### [What you will do]
Repeat only the lines below from the one containing "intros Hal Hnd" through the one containing "(zone_destinations_preserves _zones dt", inclusive, exactly as written.

* * * * *

Lemma children_numbered_in_order_witness :
  ∃ se',
    for_each [11%nat; 12%nat] set_child_identifier Example.se_family = Ok tt se'
    ∧ (∀ i cs, [11%nat; 12%nat] !! i = Some cs →
         Species.identifier (species_at (world se') cs)
         = Some ("A", Allocator.next_number "A" (_species_ids Example.se_family)
                      + Z.of_nat i))
    ∧ Allocator.next_number "A" (_species_ids se')
      = Allocator.next_number "A" (_species_ids Example.se_family)
        + Z.of_nat (length [11%nat; 12%nat])
    ∧ (∀ r, r ∉ [11%nat; 12%nat] →
            species_at (world se') r = species_at (world Example.se_family) r)
    ∧ (∀ c', c' ≠ "A" → _species_ids se' !! c' = _species_ids Example.se_family !! c').
Proof.
  apply (children_numbered_in_order 10%nat "A" [11%nat; 12%nat] Example.se_family).
  - reflexivity.
  - exists (Some 0). reflexivity.
  - repeat constructor.
  - apply (bool_decide_unpack (NoDup [11%nat; 12%nat])). reflexivity.
Defined.

(** ** What is extant after a tick *)

Section TickQueryFacts.

Context {Env : Type} `{Co : !Collaborators Env} `{SO : !SetOrder}.

Lemma bind_Ok_inv {S A B} (m : M S A) (k : A → M S B) s b s' :
  (m ≫= k) s = Ok b s' → ∃ a s1, m s = Ok a s1 ∧ k a s1 = Ok b s'.
Proof.
  unfold mbind, M_bind. destruct (m s) as [a s1|e s1]; [|done]. by eauto.
Qed.

(** The time of a tick is the greatest recorded time plus the step. *)
Lemma zone_destinations_time dt (se s1 : SpeciesEvolver Env) t m time dests :
  od_get "time" (_record se) = Some t → py_max t = Some m →
  zone_destinations dt se = Ok (time, dests) s1 →
  time = py_add m dt.
Proof.
  intros Ht Hmax H. unfold zone_destinations in H.
  apply bind_Ok_inv in H as (t' & s' & Ht' & H).
  unfold record_time, mbind, M_bind, gets in Ht'. rewrite Ht in Ht'.
  injection Ht' as <- <-.
  rewrite Hmax in H.
  apply bind_Ok_inv in H as (m' & s' & [= <- <-] & H).
  apply bind_Ok_inv in H as (? & s' & _ & H).
  apply bind_Ok_inv in H as (? & s2 & _ & H).
  apply bind_Ok_inv in H as (? & s3 & _ & H).
  apply bind_Ok_inv in H as (? & s4 & _ & H).
  apply bind_Ok_inv in H as (? & s5 & _ & H).
  apply bind_Ok_inv in H as ([a ds] & s6 & _ & H).
  apply bind_Ok_inv in H as (? & s7 & _ & H).
  by injection H as <- _ _.
Qed.

Lemma not_before_later m tn (l : list scalar) :
  m < tn → Forall (fun x => scalar_le x (Num m)) l →
  Forall (fun x => scalar_le x (Num tn)) l
  ∧ Forall (fun x => ¬ scalar_le (Num tn) x) l.
Proof.
  intros Hlt Hl. split; (eapply Forall_impl; [exact Hl|]);
    intros [|x]; simpl; lia.
Qed.

(** X21. A tick on a zone ledger that is well-formed and does not reach
    beyond the greatest recorded time [m], whose new time [m + dt] is a
    number [tn] strictly after [m], the times of the ledger and [tn] being
    integers of magnitude at most 2^53: when the zone managers answer with
    the destinations [dests], the time of the tick is [tn], the zone step
    returns, and the zones extant at [tn] are exactly the destinations,
    each once. *)
Theorem tick_zones_are_destinations dt (se s1 : SpeciesEvolver Env) t m tn time dests :
  aligned (_zones se) → NoDup (object (_zones se)) →
  od_get "time" (_record se) = Some t → py_max t = Some (Num m) →
  py_add (Num m) dt = Num tn → m < tn →
  exact_times (_zones se) → exact_time (Num tn) →
  Forall (fun a => scalar_le a (Num m)) (time_appeared (_zones se)) →
  Forall (fun l => scalar_le l (Num m)) (latest_time (_zones se)) →
  zone_destinations dt se = Ok (time, dests) s1 →
  time = Num tn
  ∧ ∃ res s2, (process_zones dt;; zones_at_time (Num tn)) se = Ok res s2
              ∧ NoDup res ∧ ∀ z, z ∈ res ↔ z ∈ dests.
Proof.
  intros Hal Hnd Ht Hmax Hadd Hlt Hex Hext Hold Hnew Hzd.
  pose proof (zone_destinations_time _ _ _ _ _ _ _ Ht Hmax Hzd) as ->.
  rewrite Hadd in *. split; [done|].
  pose proof (preserves_final _zones _ se _
                (zone_destinations_preserves _zones dt
                   ltac:(done) ltac:(done)) Hzd) as Hz.
  cbn [final_state] in Hz.
  destruct (not_before_later m tn _ Hlt Hold) as [Hold' _].
  destruct (not_before_later m tn _ Hlt Hnew) as [_ Hnew'].
  rewrite <- Hz in Hal, Hnd, Hex, Hold', Hnew'.
  exists (extant_rows (Num tn) (reconciled (Num tn) (py_set dests) (_zones s1))),
         (set_zones (reconciled (Num tn) (py_set dests) (_zones s1)) s1).
  split; [|split].
  - erewrite bind_Ok; cycle 1.
    { rewrite process_zones_destinations.
      rewrite (bind_Ok _ _ _ _ _ Hzd).
      by rewrite (bind_Ok _ _ _ _ _ (update_zone_spec _ (py_set dests) s1 Hal Hnd)). }
    cbn beta. unfold zones_at_time. erewrite bind_Ok by reflexivity.
    cbn [_zones set_zones].
    apply objects_at_time_rows;
      [by apply reconciled_aligned|by apply reconciled_exact|done].
  - apply extant_rows_NoDup; [by apply reconciled_aligned|by apply reconciled_NoDup].
  - intros z. rewrite extant_rows_reconciled, py_set_elem; try done. simpl. lia.
Qed.

(** X22. A tick on a species ledger that is well-formed, holds species and
    does not reach beyond the greatest recorded time [m], whose new time
    [m + dt] is a number [tn] strictly after [m], the times of the ledger and
    [tn] being integers of magnitude at most 2^53: when the zone step returns
    and the species step finds the survivors, those that are new having
    received identifiers, the tick returns and the species extant at [tn]
    are exactly the survivors, each once. *)
Theorem tick_species_are_survivors dt (se s_z s_s : SpeciesEvolver Env) t m tn time
    survivors :
  species_aligned (_species se) → NoDup (object (columns (_species se))) →
  object (columns (_species se)) ≠ [] →
  od_get "time" (_record se) = Some t → py_max t = Some (Num m) →
  py_add (Num m) dt = Num tn → m < tn →
  exact_times (columns (_species se)) → exact_time (Num tn) →
  Forall (fun a => scalar_le a (Num m)) (time_appeared (columns (_species se))) →
  Forall (fun l => scalar_le l (Num m)) (latest_time (columns (_species se))) →
  process_zones dt se = Ok time s_z →
  _get_surviving_species time dt s_z = Ok survivors s_s →
  (∀ s, s ∈ survivors → s ∉ object (columns (_species se)) →
        is_Some (Species.identifier (species_at (world s_s) s))) →
  time = Num tn
  ∧ ∃ res se', (run_one_step dt;; species_at_time (Num tn)) se = Ok res se'
               ∧ NoDup res ∧ ∀ s, s ∈ res ↔ s ∈ survivors.
Proof.
  intros (Hc & Hn & Hal) Hnd Hne Ht Hmax Hadd Hlt Hex Hext Hold Hnew Hpz Hsurv Hids.
  assert (time = Num tn) as ->.
  { rewrite process_zones_destinations in Hpz.
    apply bind_Ok_inv in Hpz as ([time' dests] & s1 & Hzd & Hpz).
    apply bind_Ok_inv in Hpz as (? & s2 & _ & [= <- _]).
    by rewrite (zone_destinations_time _ _ _ _ _ _ _ Ht Hmax Hzd). }
  split; [done|].
  pose proof (preserves_final _species _ se _
                (process_zones_preserves_species dt) Hpz) as Hs1.
  pose proof (preserves_final _species _ s_z _
                (get_surviving_species_preserves _species _ dt
                   ltac:(done) ltac:(done) ltac:(done)) Hsurv) as Hs2.
  cbn [final_state] in Hs1, Hs2.
  assert (_species s_s = _species se) as Hs by congruence.
  destruct (not_before_later m tn _ Hlt Hold) as [Hold' _].
  destruct (not_before_later m tn _ Hlt Hnew) as [_ Hnew'].
  rewrite <- Hs in Hal, Hnd, Hex, Hold', Hnew', Hids. pose proof Hal as [Ha Hl].
  pose proof (update_species_spec (Num tn) survivors s_s Hl Hnd) as Hup.
  cbv zeta in Hup.
  rewrite identifiers_of_case, decide_True in Hup; cycle 1.
  { apply Forall_forall. intros s Hin.
    rewrite pyset_difference_elem, !py_set_elem in Hin. apply Hids; tauto. }
  fold (reconciled (Num tn) survivors (columns (_species s_s))) in Hup.
  eexists (extant_rows (Num tn)
             (reconciled (Num tn) survivors (columns (_species s_s)))), _.
  split; [|split].
  - unfold run_one_step. rewrite bind_assoc.
    rewrite (bind_Ok _ _ _ _ _ Hpz).
    unfold process_species at 1.
    rewrite bind_assoc. erewrite bind_Ok by reflexivity.
    rewrite decide_False by (rewrite Hs1; by destruct (object _)).
    rewrite bind_assoc, (bind_Ok _ _ _ _ _ Hsurv), (bind_Ok _ _ _ _ _ Hup).
    unfold species_at_time. erewrite bind_Ok by reflexivity.
    cbn [_species set_species columns].
    apply objects_at_time_rows;
      [by apply reconciled_aligned|by apply reconciled_exact|done].
  - apply extant_rows_NoDup; [by apply reconciled_aligned|by apply reconciled_NoDup].
  - intros s. rewrite extant_rows_reconciled; try done. simpl. lia.
Qed.

End TickQueryFacts.

Lemma tick_zones_are_destinations_witness :
  Num 1 = Num 1
  ∧ ∃ res s2,
      (process_zones (Co := Example.scripted) (SO := stable_order) (Num 1);;
       zones_at_time (Num 1)) Example.se_one_species = Ok res s2
      ∧ NoDup res ∧ ∀ z, z ∈ res ↔ z ∈ [1%nat; 2%nat].
Proof.
  apply (tick_zones_are_destinations (Co := Example.scripted) (SO := stable_order)
           (Num 1) Example.se_one_species
           (final_state (zone_destinations (Co := Example.scripted) (Num 1)
                           Example.se_one_species))
           [Num 0] 0 1 (Num 1) [1%nat; 2%nat]).
  - split; reflexivity.
  - vm_compute. apply NoDup_nil_2.
  - reflexivity.
  - reflexivity.
  - reflexivity.
  - lia.
  - split; apply Forall_nil_2.
  - solve_exact.
  - vm_compute. constructor.
  - vm_compute. constructor.
  - vm_compute. reflexivity.
Defined.

Lemma tick_species_are_survivors_witness :
  Num 1 = Num 1
  ∧ ∃ res se',
      (run_one_step (Co := Example.scripted) (SO := stable_order) (Num 1);;
       species_at_time (Num 1)) Example.se_one_species = Ok res se'
      ∧ NoDup res ∧ ∀ s, s ∈ res ↔ s ∈ [10%nat; 11%nat].
Proof.
  apply (tick_species_are_survivors (Co := Example.scripted) (SO := stable_order)
           (Num 1) Example.se_one_species
           (final_state (process_zones (Co := Example.scripted) (SO := stable_order)
                           (Num 1) Example.se_one_species))
           (final_state
              (_get_surviving_species (Co := Example.scripted) (Num 1) (Num 1)
                 (final_state (process_zones (Co := Example.scripted)
                                 (SO := stable_order) (Num 1) Example.se_one_species))))
           [Num 0] 0 1 (Num 1) [10%nat; 11%nat]).
  - repeat split; reflexivity.
  - vm_compute. apply NoDup_singleton.
  - vm_compute. discriminate.
  - reflexivity.
  - reflexivity.
  - reflexivity.
  - lia.
  - split; apply (Forall_singleton _ (Num 0)); solve_exact.
  - solve_exact.
  - apply (Forall_singleton _ (Num 0)). simpl. lia.
  - apply (Forall_singleton _ (Num 0)). simpl. lia.
  - vm_compute. reflexivity.
  - vm_compute. reflexivity.
  - intros s Hs Hn. apply elem_of_cons in Hs as [->|Hs].
    + exfalso. apply Hn. vm_compute. apply list_elem_of_singleton. reflexivity.
    + apply list_elem_of_singleton in Hs as ->. exists ("A", 1). reflexivity.
Defined.

(** ** Queries about the past *)

Section HistoryFacts.

Context {Env : Type} `{SO : !SetOrder}.

Lemma filter_nothing {A} (P : A → Prop) `{∀ x, Decision (P x)} (l : list A) :
  (∀ x, x ∈ l → ¬ P x) → filter P l = [].
Proof.
  intros Hl. apply elem_of_nil_inv. intros x [HP Hx]%list_elem_of_filter.
  by apply (Hl x).
Qed.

* * * * *

### [Answer to the exercise]
  intros Hal Hnd Ht Hmax Hadd Hlt Hex Hext Hold Hnew Hzd.
  pose proof (zone_destinations_time _ _ _ _ _ _ _ Ht Hmax Hzd) as ->.
  rewrite Hadd in *. split; [done|].
  pose proof (preserves_final _zones _ se _
                (zone_destinations_preserves _zones dt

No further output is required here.